EXCERPTED DATA section start

(* ===== verification/ExternalApi.v ===== *)
(** * The external API

    [external-api/DBusBackend.cpp] and [DBusBackendInternal.hpp]: the state the D-Bus
    backend keeps of the events on the bus, and the handlers of the methods a client
    calls, over the modules whose state they read and change.  A handler runs under
    the locks of what it touches, so that a call is one step.  The table from method
    names to handlers is in [InterfaceManifest.yml]; sdbus-c++ is not modelled. *)

From Stdlib Require Import String.
From S2P Require Import Prelude Sqlite HostApi NodeRegistry PolicyRegister SceneStore NodeStores ProtocolThread ThermostatOrchestrator.
From stdpp Require Import gmap strings sorting.
#[local] Open Scope Z_scope.

Module Dbus.

Definition FLAG_POWER_BIT : Z := 7.
Definition FLAG_NWI_BIT : Z := 6.
Definition FLAG_PROTOCOL_BIT : Z := 5.
Definition FLAG_SFLND_BIT : Z := 4.
Definition FLAG_NWE_BIT : Z := 6.
Definition SEVERITY_INFO : Z := 1.

Definition bitSet (value bit : Z) : bool := negb (Z.land value (u8 (Z.shiftl 1 bit)) =? 0).

(** A [std::array] of four bytes, zero where the vector ends. *)
Definition homeIdFromVector (bytes : list Z) : list Z := (fun i => default 0 (bytes !! i)) <$> seq 0 4.

(** ** State *)

Record DongleStatus := mkDongleStatus { connected : bool; ttyPath : string }.
Record DongleInfo := mkDongleInfo { libraryVersion : string; libraryType : Z; homeId : list Z; controllerNodeId : Z }.
Record InitData := mkInitData { serialApiVersion : Z; capabilities : Z; chipType : Z; chipVersion : Z; nodeIds : list Z }.
Record SessionStatus := mkSessionStatus { active : bool; commandId : Z; sessionId : Z }.
Record DaemonError := mkDaemonError { severity : Z; source : string; code : Z; message : string }.

(** What the backend keeps; [startTime] in nanoseconds. *)
Record Impl := mkImpl {
  lastDongleStatus : DongleStatus;
  lastDongleInfo : DongleInfo;
  lastInitData : InitData;
  lastNodes : list Registry.NodeEntry;
  lastSessionStatus : SessionStatus;
  lastDaemonError : DaemonError;
  lastLogicalThermostat : gmap (string * string) Climate.GroupState;
  startTime : Z }.

Definition newImpl (startTime : Z) : Impl :=
  mkImpl (mkDongleStatus false "") (mkDongleInfo "" 0 [] 0) (mkInitData 0 0 0 0 []) [] (mkSessionStatus false 0 0)
    (mkDaemonError SEVERITY_INFO "" 0 "") ∅ startTime.

(** The events [run] subscribes to. *)
Inductive StateEvent :=
| DongleStatusEvent (status : DongleStatus)
| DongleInfoEvent (info : DongleInfo)
| InitDataEvent (info : InitData)
| NodeListChanged (nodes : list Registry.NodeEntry)
| SessionStatusEvent (status : SessionStatus)
| DaemonErrorEvent (error : DaemonError)
| LogicalThermostatState (state : Climate.GroupState).

(** The subscribers' bodies. *)
Definition keep (e : StateEvent) (i : Impl) : Impl :=
  match e with
  | DongleStatusEvent s =>
      mkImpl s (lastDongleInfo i) (lastInitData i) (lastNodes i) (lastSessionStatus i) (lastDaemonError i)
        (lastLogicalThermostat i) (startTime i)
  | DongleInfoEvent d =>
      mkImpl (lastDongleStatus i) d (lastInitData i) (lastNodes i) (lastSessionStatus i) (lastDaemonError i)
        (lastLogicalThermostat i) (startTime i)
  | InitDataEvent d =>
      mkImpl (lastDongleStatus i) (lastDongleInfo i) d (lastNodes i) (lastSessionStatus i) (lastDaemonError i)
        (lastLogicalThermostat i) (startTime i)
  | NodeListChanged l =>
      mkImpl (lastDongleStatus i) (lastDongleInfo i) (lastInitData i) l (lastSessionStatus i) (lastDaemonError i)
        (lastLogicalThermostat i) (startTime i)
  | SessionStatusEvent s =>
      mkImpl (lastDongleStatus i) (lastDongleInfo i) (lastInitData i) (lastNodes i) s (lastDaemonError i)
        (lastLogicalThermostat i) (startTime i)
  | DaemonErrorEvent e =>
      mkImpl (lastDongleStatus i) (lastDongleInfo i) (lastInitData i) (lastNodes i) (lastSessionStatus i) e
        (lastLogicalThermostat i) (startTime i)
  | LogicalThermostatState s =>
      mkImpl (lastDongleStatus i) (lastDongleInfo i) (lastInitData i) (lastNodes i) (lastSessionStatus i)
        (lastDaemonError i) (<[(Climate.g_key s, Climate.g_value s) := s]> (lastLogicalThermostat i)) (startTime i)
  end.

Record State := mkState {
  impl : Impl;
  registry : Registry.State;
  policies : Register.State;
  metadata : Metadata.State;
  values : Values.State;
  scenes : Scene.State }.

(** What a handler publishes: commands to the protocol thread and to the logical
    thermostats, and what the stores announce. *)
Inductive Published :=
| ToThread (i : ProtocolThread.Input)
| ToClimate (i : Climate.Input)
| FromPolicies (e : Register.Event)
| FromMetadata (e : Metadata.Event).

Definition M (A : Type) : Type := State -> A * list Published * State.
#[global] Instance M_ret : MRet M := fun A a st => (a, [], st).
#[global] Instance M_bind : MBind M := fun A B k m st =>
  let '(a, out, st) := m st in let '(b, out', st) := k a st in (b, out ++ out', st).

Definition publish (p : Published) : M unit := fun st => (tt, [p], st).
Definition cached {A} (f : Impl -> A) : M A := fun st => (f (impl st), [], st).
Definition onPolicies {A} (f : Register.State -> A * Register.State) : M A := fun st =>
  let (a, s) := f (policies st) in
  (a, [], mkState (impl st) (registry st) s (metadata st) (values st) (scenes st)).
Definition changePolicies (f : Register.State -> list Register.Event * Register.State) : M unit := fun st =>
  let (out, s) := f (policies st) in
  (tt, FromPolicies <$> out, mkState (impl st) (registry st) s (metadata st) (values st) (scenes st)).
Definition onMetadata {A} (f : Metadata.State -> A * Metadata.State) : M A := fun st =>
  let (a, s) := f (metadata st) in
  (a, [], mkState (impl st) (registry st) (policies st) s (values st) (scenes st)).
Definition changeMetadata (f : Metadata.State -> list Metadata.Event * Metadata.State) : M unit := fun st =>
  let (out, s) := f (metadata st) in
  (tt, FromMetadata <$> out, mkState (impl st) (registry st) (policies st) s (values st) (scenes st)).
Definition onValues {A} (f : Values.State -> A * Values.State) : M A := fun st =>
  let (a, s) := f (values st) in
  (a, [], mkState (impl st) (registry st) (policies st) (metadata st) s (scenes st)).
Definition onScenes {A} (f : Scene.State -> A * Scene.State) : M A := fun st =>
  let (a, s) := f (scenes st) in
  (a, [], mkState (impl st) (registry st) (policies st) (metadata st) (values st) s).
Definition changeScenes (f : Scene.State -> Scene.State) : M unit := onScenes (fun s => (tt, f s)).

(** ** The tuples on the wire *)

Definition NodeTuple : Type := (Z * Z * Z * Z * list Z)%type.
Definition NodeInfoTuple : Type := (Z * Z * Z * Z * list Z * Z * Z * Z * Z * Z * Z * Z * Z * Z * Z * bool * bool * Z * Z * Z * Z * Z)%type.
Definition DongleInfoTuple : Type := (string * Z * list Z * Z)%type.
Definition InitDataTuple : Type := (Z * Z * list Z * Z * Z)%type.
Definition DaemonVersionTuple : Type := (string * string)%type.
Definition DevicePolicyTuple : Type := (Z * Z * Z * list Z)%type.
Definition NodeMetadataTuple : Type := (string * string)%type.
Definition NodeValueTuple : Type := (string * string * Z)%type.
Definition SceneActionEntry : Type := (Z * list Z)%type.
Definition SceneTriggerEntry : Type := (Z * Z * Z * Z * string)%type.
Definition DaemonErrorTuple : Type := (Z * string * Z * string)%type.
Definition LogicalThermostatStateTuple : Type := (Z * Z * Z * Z * Z * Z * Z * Z)%type.
Definition NetworkStatusTuple : Type := (bool * string * string * Z * Z * bool * Z * Z * Z)%type.

(** The generated [Version.hpp]. *)
Class Version := { SEMVER : string; GIT_DESCRIBE : string }.

Section Handlers.
Context `{Oob} `{SqliteEnv} `{Version}.

(** ** Inclusion and associations *)

Definition emitAddNode (mode flags sessionId : Z) (nwiHomeId authHomeId : list Z) : M unit :=
  publish (ToThread (AddNodeCommand
    {| an_mode := mode;
       an_power := bitSet flags FLAG_POWER_BIT;
       an_nwi := bitSet flags FLAG_NWI_BIT;
       an_protocolLongRange := bitSet flags FLAG_PROTOCOL_BIT;
       an_skipFlNeighbors := bitSet flags FLAG_SFLND_BIT;
       an_sessionId := sessionId;
       an_includeHomeIds := negb (bool_decide (nwiHomeId = [])) || negb (bool_decide (authHomeId = []));
       an_nwiHomeId := homeIdFromVector nwiHomeId;
       an_authHomeId := homeIdFromVector authHomeId |})).

Definition emitRemoveNode (mode flags sessionId : Z) : M unit :=
  publish (ToThread (RemoveNodeCommand
    {| rn_mode := mode;
       rn_power := bitSet flags FLAG_POWER_BIT;
       rn_nwe := bitSet flags FLAG_NWE_BIT;
       rn_sessionId := sessionId |})).

Definition convertEndpointPairs (pairs : list (Z * Z)) : list (Z * Z) := (fun p => (p.1, p.2)) <$> pairs.

Definition emitSetMultichannelAssociation (nodeId groupId : Z) (nodeMembers : list Z)
    (endpointMembers : list (Z * Z)) (callbackId : Z) : M unit :=
  publish (ToThread (Command nodeId callbackId
    (Thread.SetMultichannelAssociationCommand groupId nodeMembers (convertEndpointPairs endpointMembers)))).

Definition emitRemoveMultichannelAssociation (nodeId groupId : Z) (nodeMembers : list Z)
    (endpointMembers : list (Z * Z)) (callbackId : Z) : M unit :=
  publish (ToThread (Command nodeId callbackId
    (Thread.RemoveMultichannelAssociationCommand groupId nodeMembers (convertEndpointPairs endpointMembers)))).

(** ** What the backend keeps *)

Definition nodeTuple (i : Registry.NodeEntry) : NodeTuple :=
  let c := Registry.e_class i in
  (Registry.e_nodeId i, Registry.basicType c, Registry.genericType c, Registry.specificType c, Registry.e_ccs i).

Definition emitGetNodes : M (list NodeTuple) := cached (fun i => nodeTuple <$> lastNodes i).

Definition nodeInfoTuple (i : Registry.NodeInfo) : NodeInfoTuple :=
  let c := Registry.deviceClass i in let d := Registry.identity i in let v := Registry.version i in
  let e := Registry.endpoints i in let z := Registry.zwavePlus i in
  (Registry.nodeId i, Registry.basicType c, Registry.genericType c, Registry.specificType c,
   Registry.commandClasses i, Registry.securityScheme i,
   Registry.manufacturerId d, Registry.productTypeId d, Registry.productId d,
   Registry.libraryType v, Registry.protocolVersion v, Registry.protocolSubVersion v,
   Registry.applicationVersion v, Registry.applicationSubVersion v,
   Registry.endpointCount e, Registry.endpointsDynamic e, Registry.endpointsIdentical e,
   Registry.zwavePlusVersion z, Registry.roleType z, Registry.nodeType z,
   Registry.installerIconType z, Registry.userIconType z).

Definition unknownNode (nodeId : Z) : NodeInfoTuple :=
  (nodeId, 0, 0, 0, [], 0, 0, 0, 0, 0, 0, 0, 0, 0, 0, false, false, 0, 0, 0, 0, 0).

Definition emitGetNodeInfo (nodeId : Z) : M NodeInfoTuple := fun st =>
  (match List.find (fun info => Registry.nodeId info =? nodeId) (Registry.snapshot (registry st)) with
   | Some info => nodeInfoTuple info
   | None => unknownNode nodeId
   end, [], st).

Definition emitGetDongleInfo : M DongleInfoTuple := cached (fun i =>
  let d := lastDongleInfo i in (libraryVersion d, libraryType d, homeId d, controllerNodeId d)).

Definition emitGetInitData : M InitDataTuple := cached (fun i =>
  let d := lastInitData i in (serialApiVersion d, capabilities d, nodeIds d, chipType d, chipVersion d)).

Definition emitGetVersion : M DaemonVersionTuple := mret (SEMVER, GIT_DESCRIBE).

(** [now] is the steady clock, in nanoseconds. *)
Definition emitGetNetworkStatus (now : Z) : M NetworkStatusTuple := cached (fun i =>
  (connected (lastDongleStatus i), ttyPath (lastDongleStatus i), formatHomeId (homeId (lastDongleInfo i)),
   controllerNodeId (lastDongleInfo i), u32 (zlen (lastNodes i)), active (lastSessionStatus i),
   commandId (lastSessionStatus i), sessionId (lastSessionStatus i),
   Climate.u64 ((now - startTime i) `quot` 1000000000))).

EXCERPTED DATA section end

[WHAT YOU HAVE TO DO]: Using the data above, tally each line that contains "homeIdFromVector". Write only the total.

[RESPONSE]: 3